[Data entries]
────────────────────
(* ===== verification/Messages.v ===== *)
(** * Messages: the payloads of the input and event channels
      ([src/src/proto/messages.h])

    Each message is an instance of [Codec]: the encoder and decoder of the
    source, the bits they agree on, and what the receiver sees of the value.
    An input packet does not survive unchanged: the axes come back snapped to
    their 255 levels and the tick of each command is not on the wire at all. *)

From S2P Require Import Prelude Bitstream F32 Quantizer Movement.
From Stdlib Require Import ZArith Lia Bool Ascii String Floats.SpecFloat.
From stdpp Require Import base tactics numbers list option strings.
#[local] Open Scope Z_scope.

(** ** Constants of [src/src/net/protocol.h] *)
Definition kProtocolId : Z := 0x4d525401.

Inductive Channel := kInput | kSnapshot | kEvent.
Definition channel_code (c : Channel) : Z :=
  match c with kInput => 1 | kSnapshot => 2 | kEvent => 3 end.

Inductive EventType :=
  kMigrateRedirect | kMigrateComplete | kWorldConfig | kPlayerJoined | kPlayerLeft | kShardDrainingEvent.
Definition event_code (e : EventType) : Z :=
  match e with
  | kMigrateRedirect => 1 | kMigrateComplete => 2 | kWorldConfig => 3
  | kPlayerJoined => 4 | kPlayerLeft => 5 | kShardDrainingEvent => 6
  end.

Definition kMaxReliablePerPacket : Z := 8.
Definition kMaxReliableMessageSize : Z := 512.
Definition kAckWindowSize : Z := 1024.
Definition kConnectTokenBytes : Z := 32.

Definition kInputRedundancy : Z := 6.
Definition kMaxInputsPerPacket : Z := 16.

(** ** Input packets *)
Record InputPacket := mkInputPacket {
  ip_client_tick : Z;
  ip_acked_snapshot_tick : Z;
  ip_inputs : list MoveInput
}.

Section InputPackets.
Context `{Platform}.

Definition write_input (input : MoveInput) (w : BitWriter) : BitWriter :=
  let axis := input_axis_quantizer in
  let w := write_u32 (mi_sequence input) w in
  let w := write_bits (q_encode axis (mi_move_x input)) (q_bits axis) w in
  let w := write_bits (q_encode axis (mi_move_y input)) (q_bits axis) w in
  write_bool (mi_sprint input) w.

Fixpoint write_inputs (inputs : list MoveInput) (w : BitWriter) : BitWriter :=
  match inputs with
  | [] => w
  | input :: inputs => write_inputs inputs (write_input input w)
  end.

Definition encode_input_packet (packet : InputPacket) (w : BitWriter) : BitWriter :=
  let w := write_u8 (channel_code kInput) w in
  let w := write_u32 (ip_client_tick packet) w in
  let w := write_u32 (ip_acked_snapshot_tick packet) w in
  let count := u32 (Z.of_nat (length (ip_inputs packet))) in
  let count := if kMaxInputsPerPacket <? count then kMaxInputsPerPacket else count in
  let w := write_ranged (i32 count) 0 (i32 kMaxInputsPerPacket) w in
  write_inputs (take (Z.to_nat count) (ip_inputs packet)) w.

Definition read_input : Rd MoveInput :=
  let axis := input_axis_quantizer in
  sequence ← read_u32;
  x ← read_bits (q_bits axis);
  y ← read_bits (q_bits axis);
  sprint ← read_bool;
  mret (mkMoveInput sequence 0 (q_decode axis x) (q_decode axis y) sprint).

Fixpoint read_inputs (count : nat) : Rd (list MoveInput) :=
  match count with
  | O => mret []
  | S count => input ← read_input; inputs ← read_inputs count; mret (input :: inputs)
  end.

Definition decode_input_packet : Rd (option InputPacket) :=
  channel ← read_u8;
  if negb (channel =? channel_code kInput) then mret None else
  client_tick ← read_u32;
  acked_snapshot_tick ← read_u32;
  count ← read_ranged 0 (i32 kMaxInputsPerPacket);
  unless_overflowed (
    if count <? 0 then mret None else
    inputs ← read_inputs (Z.to_nat count);
    unless_overflowed (mret (Some (mkInputPacket client_tick acked_snapshot_tick inputs)))).

(** What arrives of a command. *)
Definition wire_input (i : MoveInput) : MoveInput :=
  mkMoveInput (mi_sequence i) 0 (q_snap input_axis_quantizer (mi_move_x i))
    (q_snap input_axis_quantizer (mi_move_y i)) (mi_sprint i).

Definition wire_packet (p : InputPacket) : InputPacket :=
  mkInputPacket (ip_client_tick p) (ip_acked_snapshot_tick p)
    (wire_input <$> take (Z.to_nat kMaxInputsPerPacket) (ip_inputs p)).

Definition input_ok (i : MoveInput) : Prop := fits 32 (mi_sequence i) /\ analog_input i.

Definition input_packet_ok (p : InputPacket) : Prop :=
  fits 32 (ip_client_tick p) /\ fits 32 (ip_acked_snapshot_tick p) /\
  Z.of_nat (length (ip_inputs p)) < 2 ^ 32 /\ Forall input_ok (ip_inputs p).

Definition input_bits (i : MoveInput) : list bool :=
  zbits 32 (mi_sequence i) ++
  zbits 8 (q_encode input_axis_quantizer (mi_move_x i)) ++
  zbits 8 (q_encode input_axis_quantizer (mi_move_y i)) ++ [mi_sprint i].

Definition input_packet_bits (p : InputPacket) : list bool :=
  let inputs := take (Z.to_nat kMaxInputsPerPacket) (ip_inputs p) in
  zbits 8 1 ++ zbits 32 (ip_client_tick p) ++ zbits 32 (ip_acked_snapshot_tick p) ++
  zbits 5 (Z.of_nat (length inputs)) ++ (inputs ≫= input_bits).

Lemma axis_fits v : analog v -> fits 8 (q_encode input_axis_quantizer v).
Proof. intros []. by apply (q_encode_fits input_axis_quantizer _ axis_ok). Qed.

Lemma write_input_writes i : input_ok i -> writes (write_input i) (input_bits i).
Proof.
  intros (Hs & Hx & Hy). apply axis_fits in Hx, Hy.
  unfold write_input, input_bits. split_writes; [exact (writes_u32 _ Hs)| | |apply writes_bool];
    (apply (writes_bits _ 8); [unfold fits in *|]; lia).
Qed.

Lemma write_inputs_writes l : Forall input_ok l -> writes (write_inputs l) (l ≫= input_bits).
Proof.
  induction 1 as [|i l Hi _ IH]; [apply writes_id|].
  apply (writes_comp (write_input i)); [by apply write_input_writes|done].
Qed.

Lemma read_input_reads i : input_ok i -> reads read_input (input_bits i) (wire_input i).
Proof.
  intros (Hs & Hx & Hy). apply axis_fits in Hx, Hy.
  eapply reads_bind; [by apply reads_u32|]. cbn beta.
  eapply reads_bind; [apply (reads_zbits 8); [done|lia]|]. cbn beta.
  eapply reads_bind; [apply (reads_zbits 8); [done|lia]|]. cbn beta.
  apply (reads_bind_ret read_bool (mkMoveInput _ _ _ _)), reads_bool.
Qed.

Lemma read_inputs_reads l :
  Forall input_ok l -> reads (read_inputs (length l)) (l ≫= input_bits) (wire_input <$> l).
Proof.
  induction 1 as [|i l Hi _ IH]; [apply reads_ret|].
  eapply reads_bind; [by apply read_input_reads|]. apply (reads_bind_ret _ (cons _)), IH.
Qed.

Lemma clip_count n : 0 <= n -> n < 2 ^ 32 ->
  (if kMaxInputsPerPacket <? u32 n then kMaxInputsPerPacket else u32 n) = Z.min 16 n.
Proof.
  intros H0 Hn. rewrite wrap_small by (split; lia). unfold kMaxInputsPerPacket.
  destruct (Z.ltb_spec 16 n); lia.
Qed.

Lemma clip_take {A} (l : list A) :
  take (Z.to_nat (Z.min 16 (Z.of_nat (length l)))) l = take 16 l.
Proof.
  destruct (Nat.le_gt_cases (length l) 16); [rewrite !take_ge by lia; done|].
  do 2 f_equal. lia.
Qed.

Lemma encode_input_packet_writes p :
  input_packet_ok p -> writes (encode_input_packet p) (input_packet_bits p).
Proof.
  intros (Hc & Ha & Hl & Hi). unfold encode_input_packet, input_packet_bits.
  rewrite clip_count, clip_take by lia.
  split_writes; [apply (writes_u8 1); split; lia|exact (writes_u32 _ Hc)|exact (writes_u32 _ Ha)|
    |by apply write_inputs_writes, Forall_take].
  change (i32 kMaxInputsPerPacket) with 16.
  eapply writes_eq; [|apply writes_ranged; unfold i32_range; lia].
  change (Z.to_nat (bits_required 0 16)) with 5%nat. f_equal. unfold clampz.
  rewrite i32_small, length_take by lia. unfold kMaxInputsPerPacket. lia.
Qed.

Lemma decode_input_packet_parses p :
  input_packet_ok p -> parses decode_input_packet (input_packet_bits p) (wire_packet p).
Proof.
  intros (Hc & Ha & Hl & Hi).
  eapply parses_bind; [apply (reads_u8 1); split; lia|]. cbn -[read_ranged read_u32 read_inputs].
  eapply parses_bind; [by apply reads_u32|]. cbn beta.
  eapply parses_bind; [by apply reads_u32|]. cbn beta.
  set (n := length (take (Z.to_nat kMaxInputsPerPacket) (ip_inputs p))).
  assert (Hn : 0 <= Z.of_nat n <= 16).
  { subst n. rewrite length_take. unfold kMaxInputsPerPacket. lia. }
  eapply parses_bind.
  { eapply (reads_eq _ (zbits (Z.to_nat (bits_required 0 16)) (Z.of_nat n - 0))); [|done|].
    - change (Z.to_nat (bits_required 0 16)) with 5%nat. by rewrite Z.sub_0_r.
    - apply reads_ranged; unfold i32_range; lia. }
  cbn beta. apply parses_check. rewrite (proj2 (Z.ltb_ge (Z.of_nat n) 0)), Nat2Z.id by lia.
  rewrite <- (app_nil_r (_ ≫= _)).
  eapply parses_bind; [by apply read_inputs_reads, Forall_take|]. apply parses_check, parses_ret.
Qed.

#[export] Instance InputPacket_codec : Codec InputPacket := {
  codec_write := encode_input_packet;
  codec_read := decode_input_packet;
  codec_bits := input_packet_bits;
  codec_ok := input_packet_ok;
  codec_wire := wire_packet;
  codec_writes := encode_input_packet_writes;
  codec_parses := decode_input_packet_parses
}.

(** What the decoder can return, whatever the bytes. *)
Definition received_input (i : MoveInput) : Prop :=
  fits 32 (mi_sequence i) /\ mi_tick i = 0 /\ level_input i.

Definition received_packet (p : InputPacket) : Prop :=
  fits 32 (ip_client_tick p) /\ fits 32 (ip_acked_snapshot_tick p) /\
  Z.of_nat (length (ip_inputs p)) <= 31 /\ Forall received_input (ip_inputs p).

Lemma read_input_yields : yields read_input received_input.
Proof.
  eapply yields_bind; [apply yields_u32|]. intros s Hs.
  eapply yields_bind; [apply (yields_bits 8); lia|]. intros x Hx.
  eapply yields_bind; [apply (yields_bits 8); lia|]. intros y Hy.
  eapply yields_bind; [apply yields_bool|]. intros b _. apply yields_ret.
  split; [done|]. split; [done|]. by exists x, y.
Qed.

Lemma read_inputs_yields n :
  yields (read_inputs n) (fun l => length l = n /\ Forall received_input l).
Proof.
  induction n as [|n IH]; [by apply yields_ret|].
  eapply yields_bind; [apply read_input_yields|]. intros i Hi.
  eapply yields_bind; [apply IH|]. intros l [Hl Hf]. apply yields_ret. split; [cbn; lia|by constructor].
Qed.

Lemma decode_input_packet_yields :
  yields decode_input_packet (fun o => match o with Some p => received_packet p | None => True end).
Proof.
  eapply yields_bind; [apply yields_u8|]. intros c _.
  destruct (negb _); [by apply yields_ret|].
  eapply yields_bind; [apply yields_u32|]. intros t Ht.
  eapply yields_bind; [apply yields_u32|]. intros a Ha.
  eapply yields_bind.
  { change (i32 kMaxInputsPerPacket) with 16.
    apply yields_ranged; change (bits_required 0 16) with 5; unfold i32_range; lia. }
  intros n Hn. cbn beta in *. change (bits_required 0 16) with 5 in Hn.
  apply yields_check; [done|]. destruct (n <? 0); [by apply yields_ret|].
  eapply yields_bind; [apply read_inputs_yields|]. intros l [Hl Hf].
  apply yields_check; [done|]. apply yields_ret.
  split; [done|]. split; [done|]. split; [cbn; lia|done].
Qed.
End InputPackets.

(** ** Event messages *)
Record WorldConfigEvent := mkWorldConfigEvent {
  wc_entity : Z;
  wc_tick : Z;
  wc_region : Z;
  wc_world_size : f32;
  wc_tick_rate : Z;
  wc_shard_id : string
}.

Definition encode_world_config (event : WorldConfigEvent) (w : BitWriter) : BitWriter :=
  let w := write_u8 (event_code kWorldConfig) w in
  let w := write_u32 (wc_entity event) w in
  let w := write_u32 (wc_tick event) w in
  let w := write_varint (wc_region event) w in
  let w := write_float (wc_world_size event) w in
  let w := write_varint (wc_tick_rate event) w in
  write_string (wc_shard_id event) w.

Definition decode_world_config : Rd (option WorldConfigEvent) :=
  type ← read_u8;
  if negb (type =? event_code kWorldConfig) then mret None else
  entity ← read_u32;
  tick ← read_u32;
  region ← read_varint;
  world_size ← read_float;
  tick_rate ← read_varint;
  shard_id ← read_string;
  unless_overflowed (mret (Some (mkWorldConfigEvent entity tick region world_size tick_rate shard_id))).

Record MigrateRedirectEvent := mkMigrateRedirectEvent {
  mr_ticket : Z;
  mr_region : Z;
  mr_endpoint : string;
  mr_shard_id : string
}.

Definition encode_migrate_redirect (event : MigrateRedirectEvent) (w : BitWriter) : BitWriter :=
  let w := write_u8 (event_code kMigrateRedirect) w in
  let w := write_u64 (mr_ticket event) w in
  let w := write_varint (mr_region event) w in
  let w := write_string (mr_endpoint event) w in
  write_string (mr_shard_id event) w.

Definition string_empty (s : string) : bool := match s with EmptyString => true | _ => false end.

Definition decode_migrate_redirect : Rd (option MigrateRedirectEvent) :=
  type ← read_u8;
  if negb (type =? event_code kMigrateRedirect) then mret None else
  ticket ← read_u64;
  region ← read_varint;
  endpoint ← read_string;
  shard_id ← read_string;
  unless_overflowed (
    if string_empty endpoint then mret None
    else mret (Some (mkMigrateRedirectEvent ticket region endpoint shard_id))).

(** ** Credentials *)
Inductive CredentialKind := kSession | kMigration.
Definition kind_code (k : CredentialKind) : Z := match k with kSession => 0 | kMigration => 1 end.
Definition kind_of_code (c : Z) : CredentialKind := if c =? 0 then kSession else kMigration.

Record ConnectCredential := mkConnectCredential {
  cc_kind : CredentialKind;
  cc_token : Z;
  cc_player_id : string
}.

Definition kMaxPlayerIdBytes : Z := 20.

Definition string_size (s : string) : Z := Z.of_nat (String.length s).

Definition write_credential (c : ConnectCredential) (w : BitWriter) : BitWriter :=
  let w := write_u8 (kind_code (cc_kind c)) w in
  let w := write_u64 (cc_token c) w in
  write_string (cc_player_id c) w.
────────────────────
» Problem requirements
Copy every line above that holds the word "kMigration".

» Answer to this problem
Inductive CredentialKind := kSession | kMigration.
Definition kind_code (k : CredentialKind) : Z := match k with kSession => 0 | kMigration => 1 end.
Definition kind_of_code (c : Z) : CredentialKind := if c =? 0 then kSession else kMigration.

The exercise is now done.